▶ WORK INSTRUCTIONS
Every line from the start of the records below to the line containing "Theorem closeBrowser_idempotent eng" should be retyped exactly, that line included, and no others.

(Stored items from a collection)

==================================================

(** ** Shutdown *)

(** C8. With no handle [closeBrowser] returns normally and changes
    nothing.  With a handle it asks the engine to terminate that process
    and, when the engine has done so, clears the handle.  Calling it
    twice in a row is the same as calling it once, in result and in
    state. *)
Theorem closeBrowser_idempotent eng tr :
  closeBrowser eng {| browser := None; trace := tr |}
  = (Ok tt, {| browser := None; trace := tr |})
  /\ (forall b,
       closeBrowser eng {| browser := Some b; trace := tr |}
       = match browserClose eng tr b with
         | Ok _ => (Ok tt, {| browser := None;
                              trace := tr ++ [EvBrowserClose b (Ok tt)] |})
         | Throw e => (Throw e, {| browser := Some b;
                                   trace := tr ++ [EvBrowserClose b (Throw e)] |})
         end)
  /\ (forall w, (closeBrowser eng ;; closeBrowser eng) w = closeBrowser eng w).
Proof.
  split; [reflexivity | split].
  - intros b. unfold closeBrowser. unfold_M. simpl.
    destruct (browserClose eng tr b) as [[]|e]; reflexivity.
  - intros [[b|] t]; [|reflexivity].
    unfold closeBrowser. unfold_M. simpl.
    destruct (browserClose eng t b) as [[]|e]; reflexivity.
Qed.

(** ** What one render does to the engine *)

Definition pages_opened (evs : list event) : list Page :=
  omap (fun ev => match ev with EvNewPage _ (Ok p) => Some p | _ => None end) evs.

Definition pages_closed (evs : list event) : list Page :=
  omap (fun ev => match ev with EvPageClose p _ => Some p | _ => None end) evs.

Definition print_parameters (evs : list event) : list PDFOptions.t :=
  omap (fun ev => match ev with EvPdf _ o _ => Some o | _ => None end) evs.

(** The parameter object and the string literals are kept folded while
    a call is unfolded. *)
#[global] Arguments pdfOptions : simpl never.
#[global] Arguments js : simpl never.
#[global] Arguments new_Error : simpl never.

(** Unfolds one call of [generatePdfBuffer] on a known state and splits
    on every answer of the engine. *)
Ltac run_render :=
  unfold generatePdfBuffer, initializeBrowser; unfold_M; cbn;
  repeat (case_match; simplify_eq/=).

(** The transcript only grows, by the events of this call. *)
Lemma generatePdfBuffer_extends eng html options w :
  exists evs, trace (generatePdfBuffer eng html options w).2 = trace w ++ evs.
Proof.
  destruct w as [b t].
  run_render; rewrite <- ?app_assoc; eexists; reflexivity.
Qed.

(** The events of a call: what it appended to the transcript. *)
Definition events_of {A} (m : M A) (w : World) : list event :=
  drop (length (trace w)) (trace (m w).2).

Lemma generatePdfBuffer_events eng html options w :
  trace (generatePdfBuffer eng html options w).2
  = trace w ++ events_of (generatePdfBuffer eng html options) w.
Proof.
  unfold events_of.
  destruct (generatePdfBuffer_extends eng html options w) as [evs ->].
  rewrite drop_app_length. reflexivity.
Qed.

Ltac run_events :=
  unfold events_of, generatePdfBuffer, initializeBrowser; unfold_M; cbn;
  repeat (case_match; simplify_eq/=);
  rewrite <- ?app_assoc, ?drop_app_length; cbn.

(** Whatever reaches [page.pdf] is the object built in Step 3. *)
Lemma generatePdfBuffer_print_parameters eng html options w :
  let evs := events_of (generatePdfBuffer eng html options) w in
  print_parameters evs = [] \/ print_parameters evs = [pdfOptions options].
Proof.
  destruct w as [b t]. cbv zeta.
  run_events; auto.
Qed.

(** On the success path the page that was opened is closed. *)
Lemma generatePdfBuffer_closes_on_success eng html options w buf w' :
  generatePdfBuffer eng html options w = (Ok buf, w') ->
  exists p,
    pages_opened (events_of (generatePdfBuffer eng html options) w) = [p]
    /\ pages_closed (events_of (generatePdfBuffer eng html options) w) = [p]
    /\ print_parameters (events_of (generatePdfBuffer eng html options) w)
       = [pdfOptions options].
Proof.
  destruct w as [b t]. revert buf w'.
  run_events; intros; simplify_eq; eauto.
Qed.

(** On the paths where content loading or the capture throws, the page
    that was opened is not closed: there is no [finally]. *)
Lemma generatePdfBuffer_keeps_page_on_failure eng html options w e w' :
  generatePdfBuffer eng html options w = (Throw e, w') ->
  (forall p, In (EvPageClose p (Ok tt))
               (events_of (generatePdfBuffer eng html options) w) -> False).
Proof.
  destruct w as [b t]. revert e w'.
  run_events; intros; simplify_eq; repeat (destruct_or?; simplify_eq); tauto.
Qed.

==================================================

▶ TASK SOLUTION
(** ** Shutdown *)

(** C8. With no handle [closeBrowser] returns normally and changes
    nothing.  With a handle it asks the engine to terminate that process
    and, when the engine has done so, clears the handle.  Calling it
    twice in a row is the same as calling it once, in result and in
    state. *)
Theorem closeBrowser_idempotent eng tr :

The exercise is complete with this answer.